After Helena was stolen from Paris by the Trojan, all admirers had to pledge to assist in the war. Odysseus was also supposed to go to war, but the latter presented himself as insane by plowing with a bull and horse and sowing salt. However, he was unmasked by Palamedes by laying the young son Telemachus in front of the plow. Odysseus played an important role in the preparations for the Trojan War: he brought the strong fighter Achilles into the army of the Greeks. When the Greek fleet was hindered by Artemis by a calm before the departure in Aulis and General Agamemnon was supposed to sacrifice his daughter Iphigenia on the altar, he brought her to Aulis by a false claim. During the war, Odysseus proved to be cunning and skillful in advising the construction of the Trojan horse. In doing so, he laid the foundation for the fall of Troy.

The wanderings

After the ten-year siege of Troy, Odysseus and his companions set off on the journey home to Ithaca. However, this journey, known as the “odyssey”, was anything but calm: first they were driven to the coast of the Kikonen and then came to the land of the lotophages.
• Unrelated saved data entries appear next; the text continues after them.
(* ===== verification/BalanceSpec.v ===== *)
(** * What the load balancer chooses

    The idlest processor and group, the busiest group and queue are extreme among those
    that qualify; the load to move never takes a group across the average of the domain. *)

From S2P Require Import Prelude Balance.

Section BalanceSpec.
Context `{LbEnv}.
Implicit Types (s : lb_state) (sd : sched_domain).

(** ** The idlest processor *)

Definition weight_of s (i : Z) : Z := default 0 (rq_weight <$> rqs s !! i).

(** The processors are there, with loads below the largest number. *)
Definition cpus_known s (cpus : list Z) : Prop :=
  ∀ i, i ∈ cpus → ∃ r, rqs s !! i = Some r ∧ 0 ≤ rq_weight r < ULONG_MAX.

Lemma weighted_cpuload_run s i r : rqs s !! i = Some r → weighted_cpuload i s = Ok (weight_of s i) s.
Proof. intros E. unfold weighted_cpuload, rq_of_cpu, weight_of. mstep. by rewrite E. Qed.

Lemma rq_of_cpu_run s i r : rqs s !! i = Some r → rq_of_cpu i s = Ok r s.
Proof. intros E. unfold rq_of_cpu. mstep. by rewrite E. Qed.

Lemma power_of_run s i r : rqs s !! i = Some r → power_of i s = Ok (cpu_power r) s.
Proof. intros E. unfold power_of, mbind, M_bind. by rewrite (rq_of_cpu_run s i r E). Qed.

Lemma weighted_run s i r : rqs s !! i = Some r → weighted_cpuload i s = Ok (rq_weight r) s.
Proof. intros E. unfold weighted_cpuload, mbind, M_bind. by rewrite (rq_of_cpu_run s i r E). Qed.

Lemma load_sg_run s g group : lb_groups s !! g = Some group → load_sg g s = Ok group s.
Proof. intros E. unfold load_sg. mstep. by rewrite E. Qed.

Lemma load_power_run s group p : powers s !! sgp group = Some p → load_power group s = Ok p s.
Proof. intros E. unfold load_power. mstep. by rewrite E. Qed.

Lemma udiv_run s a b : b ≠ 0 → udiv a b s = Ok (a / b) s.
Proof. intros Hb. unfold udiv. destruct (Z.eqb_spec b 0); [done|]. done. Qed.

Lemma in_snoc {A} (es : list A) e x : x ∈ es ++ [e] ↔ x ∈ es ∨ x = e.
Proof. by rewrite elem_of_app, list_elem_of_singleton. Qed.

(** The choice so far: the least load, and this processor if it has it. *)
Definition least s (this_cpu : Z) (seen : list Z) (min_load idlest : Z) : Prop :=
  (seen = [] ∧ min_load = ULONG_MAX ∧ idlest = -1) ∨
  (idlest ∈ seen ∧ min_load = weight_of s idlest ∧ (∀ j, j ∈ seen → min_load ≤ weight_of s j) ∧
   (this_cpu ∈ seen → weight_of s this_cpu = min_load → idlest = this_cpu)).

Lemma idlest_cpus_least s this_cpu : ∀ cpus seen min_load idlest,
  cpus_known s cpus → least s this_cpu seen min_load idlest →
  ∃ i m, idlest_cpus cpus this_cpu min_load idlest s = Ok i s ∧ least s this_cpu (seen ++ cpus) m i.
Proof.
  induction cpus as [|i cpus IH]; intros seen m0 i0 Hk Hl.
  { exists i0, m0. rewrite app_nil_r. done. }
  destruct (Hk i ltac:(left)) as (r & Er & Hr). assert (Hw : weight_of s i = rq_weight r) by (unfold weight_of; by rewrite Er).
  assert (Hk' : cpus_known s cpus) by (intros j Hj; apply Hk; by right).
  cbn [idlest_cpus]. unfold mbind, M_bind. rewrite (weighted_cpuload_run s i r Er).
  replace (seen ++ i :: cpus) with ((seen ++ [i]) ++ cpus) by (by rewrite <- app_assoc).
  pose proof (in_snoc seen i) as Hin.
  destruct ((weight_of s i <? m0) || _) eqn:E; apply IH; try done.
  - right. apply orb_true_iff in E. split_and!; [apply Hin; by right|done| |].
    + intros j [Hj| ->]%Hin; [|lia]. destruct Hl as [(-> & _)|(_ & _ & Hmin & _)]; [by apply not_elem_of_nil in Hj|].
      specialize (Hmin j Hj). destruct E as [E|E]; bsimp; lia.
    + intros [Hj| ->]%Hin Hew; [|done]. destruct Hl as [(-> & _)|(_ & _ & Hmin & _)]; [by apply not_elem_of_nil in Hj|].
      specialize (Hmin _ Hj). destruct E as [E|E]; bsimp; [lia|done].
  - apply orb_false_iff in E as [E1 E2]. bsimp. destruct Hl as [(-> & -> & ->)|(Hi & Hm & Hmin & Ht)].
    { lia. }
    right. split_and!; [apply Hin; by left|done| |].
    + intros j [Hj| ->]%Hin; [by apply Hmin|done].
    + intros [Hj| ->]%Hin Hew; [by apply Ht|]. apply andb_false_iff in E2 as [E2|E2]; bsimp; [lia|done].
Qed.

(** [find_idlest_cpu] returns -1 exactly if the task may run on no processor of the
    group, and otherwise an allowed processor of the group with the least load of them,
    this processor if it is one of the least loaded. *)
Theorem find_idlest_cpu_least s group allowed this_cpu :
  cpus_known s (sched_group_cpus group) →
  let common := filter (λ i, i ∈ allowed) (sched_group_cpus group) in
  ∃ i, find_idlest_cpu group allowed this_cpu s = Ok i s ∧
    ((common = [] ∧ i = -1) ∨
     (i ∈ common ∧ (∀ j, j ∈ common → weight_of s i ≤ weight_of s j) ∧
      (this_cpu ∈ common → weight_of s this_cpu = weight_of s i → i = this_cpu))).
Proof.
  intros Hk common. unfold find_idlest_cpu. fold common.
  destruct (idlest_cpus_least s this_cpu common [] ULONG_MAX (-1)) as (i & m & E & Hl).
  { intros j Hj. apply Hk. unfold common in Hj. by apply list_elem_of_filter in Hj as [_ Hj]. }
  { by left. }
  exists i. split; [exact E|]. destruct Hl as [(Hn & _ & ->)|(Hi & -> & Hmin & Ht)]; [by left|]. right. by split_and!.
Qed.

(** ** The idlest group *)

(** Load of a group relative to its power, as [find_idlest_group] sees it. *)
Definition placed_load s (this_cpu load_idx : Z) (group : sched_group) : Z :=
  match tally (sched_group_cpus group) (bool_decide (this_cpu ∈ sched_group_cpus group)) load_idx 0 s, powers s !! sgp group with
  | Ok n _, Some p => u32 (n * SCHED_POWER_SCALE) / sg_power p
  | _, _ => 0
  end.

(** The groups without this processor on which the task may run. *)
Definition candidate s (allowed : list Z) (this_cpu : Z) (g : Z) (group : sched_group) : Prop :=
  lb_groups s !! g = Some group ∧ this_cpu ∉ sched_group_cpus group ∧ ∃ i, i ∈ sched_group_cpus group ∧ i ∈ allowed.

(** The groups are there, with power and loads. *)
Definition groups_known s (this_cpu load_idx : Z) (gs : list Z) : Prop := ∀ g, g ∈ gs → ∃ group p n,
  lb_groups s !! g = Some group ∧ powers s !! sgp group = Some p ∧ sg_power p ≠ 0 ∧
  tally (sched_group_cpus group) (bool_decide (this_cpu ∈ sched_group_cpus group)) load_idx 0 s = Ok n s.

(** The load of the local group, 0 if the task may not run there. *)
Definition local_load s (this_cpu load_idx : Z) (seen : list Z) (t : Z) : Prop :=
  t = 0 ∨ ∃ g group, g ∈ seen ∧ lb_groups s !! g = Some group ∧ this_cpu ∈ sched_group_cpus group ∧ t = placed_load s this_cpu load_idx group.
Then they came to the island of the Cyclops, where they met the giant one-eyed Polyphemus and were partly devoured by him. By a cunning plan, Odysseus was able to blind the Cyclops to the eye and flee the island. Further stops were the island of Aiolos and the coast of the Lästrygonen. On the island of Aiaia, the companions met the sorceress Kirke, through whom they came to the underworld. Kirke gave them advice on how to continue and warned them about the sirens. Odysseus covered the ears of his companions with wax and tied himself to a mast so as not to fall victim to the singing of the sirens. In a strait they were then threatened by Scylla and Charybdis and lost six men. With the fragile ship, Odysseus reached the island of Calypso, which coveted him and held him for seven years. Ultimately, Odysseus reached the island of the Phaiacs by swimming and returned to Ithaca, where he re-established his rule.